In: Statistics and Probability
An NHANES report gives data for 654 women aged 20 to 29 years. The mean BMI of these 654 women was 26.8. On the basis of the sample, estimate the mean BMI in the population of all 20.6 million women in the age group. Let us assume that the sample is from a normal population with standard deviation of 7.5.
a) Construct a 95% confidence interval for mean BMI of all women
b) Construct both a 90% and 99% confidence interval for the mean BMI in this population?
c) How does increasing the confidence level change the margin of error of a confidence interval when the
sample size and population standard deviation remain the same?

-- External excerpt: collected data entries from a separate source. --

(** * Energy tracker (lightCal.py): consumption ledger and energy model

    A shallow embedding of the consumption-record functions of
    [lightCal.py] ([calculate_energy_consumption], [save_consumption_data],
    [get_user_consumption_data] and the computing part of
    [show_energy_input_form]) together with the pieces of Python and of the
    document store they rely on:

    - Python [float] is IEEE-754 binary64, taken from the Standard Library's
      executable specification [SpecFloat] (precision 53, emax 1024);
    - Python [int] is [Z]; a Python number is an [int] or a [float];
    - a [datetime] is the number of microseconds since 0001-01-01T00:00:00;
    - a MongoDB collection is the list of its documents in natural order, a
      document is a finite map from field names to BSON values;
    - exceptions are an explicit outcome, the store and the messages written
      to the page are threaded through explicitly. *)

From Stdlib Require Import ZArith List String Ascii SpecFloat Lia.
From stdpp Require Import base option list gmap strings sorting.

Set Warnings "-clear-no-such-hyp".

Local Open Scope Z_scope.

(** ** Python outcomes *)

Module Py.

Inductive exn : Type :=
| OverflowError
| PyMongoError.

Inductive outcome (A : Type) : Type :=
| Returns (a : A)
| Raises (e : exn).
Arguments Returns {A} a.
Arguments Raises {A} e.

Definition bind {A B} (m : outcome A) (k : A -> outcome B) : outcome B :=
  match m with
  | Returns a => k a
  | Raises e => Raises e
  end.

d) Suppose that the survey above had a sample size of just 100 women. What is the 95% confidence interval
for this situation? Is it different from the initial case?
e) Construct a 95% confidence interval for samples with 400 and 1600 women. How are these confidence
intervals different?
x̅ = 26.8, σ = 7.5, n = 654
a) 95% Confidence interval :
At α = 0.05 two tailed critical value, z_c = ABS(NORM.S.INV(0.05/2)) = 1.96
Margin of error , E = z-crit*σ/√n = 1.96*7.5/√654 = 0.5748
95% Confidence interval :
Lower Bound = x̅ - E = 26.8 - 0.5748 = 26.2252
Upper Bound = x̅ + E = 26.8 + 0.5748 = 27.3748
b)
90% Confidence interval :
At α = 0.1 two tailed critical value, z_c = ABS(NORM.S.INV(0.1/2)) = 1.645
Margin of error , E = z-crit*σ/√n = 1.6449*7.5/√654 = 0.4824
Lower Bound = x̅ - E = 26.8 - 0.4824 = 26.3176
Upper Bound = x̅ + E = 26.8 + 0.4824 = 27.2824
99% Confidence interval :
At α = 0.01 two tailed critical value, z_c = ABS(NORM.S.INV(0.01/2)) = 2.576
Margin of error , E = z-crit*σ/√n = 2.5758*7.5/√654 = 0.7554
Lower Bound = x̅ - E = 26.8 - 0.7554 = 26.0446
Upper Bound = x̅ + E = 26.8 + 0.7554 = 27.5554
c)
The margin of error increases as the confidence level increases when the sample size and population standard deviation remain the same
d)
95% Confidence interval :
At α = 0.05 two tailed critical value, z_c = ABS(NORM.S.INV(0.05/2)) = 1.96
Margin of error , E = z-crit*σ/√n = 1.96*7.5/√100 = 1.47
Lower Bound = x̅ - E = 26.8 - 1.47 = 25.33
Upper Bound = x̅ + E = 26.8 + 1.47 = 28.27
Yes it is different from the initial case.
e)
For n = 400
At α = 0.05 two tailed critical value, z_c = ABS(NORM.S.INV(0.05/2)) = 1.96
Margin of error , E = z-crit*σ/√n = 1.96*7.5/√400 = 0.735
95% Confidence interval :
Lower Bound = x̅ - E = 26.8 - 0.735 = 26.065
Upper Bound = x̅ + E = 26.8 + 0.735 = 27.535
For n = 1600:
At α = 0.05 two tailed critical value, z_c = ABS(NORM.S.INV(0.05/2)) = 1.96
Margin of error , E = z-crit*σ/√n = 1.96*7.5/√1600 = 0.3675
95% Confidence interval :
Lower Bound = x̅ - E = 26.8 - 0.3675 = 26.4325
Upper Bound = x̅ + E = 26.8 + 0.3675 = 27.1675
As the sample size increases the length of confidence interval decreases.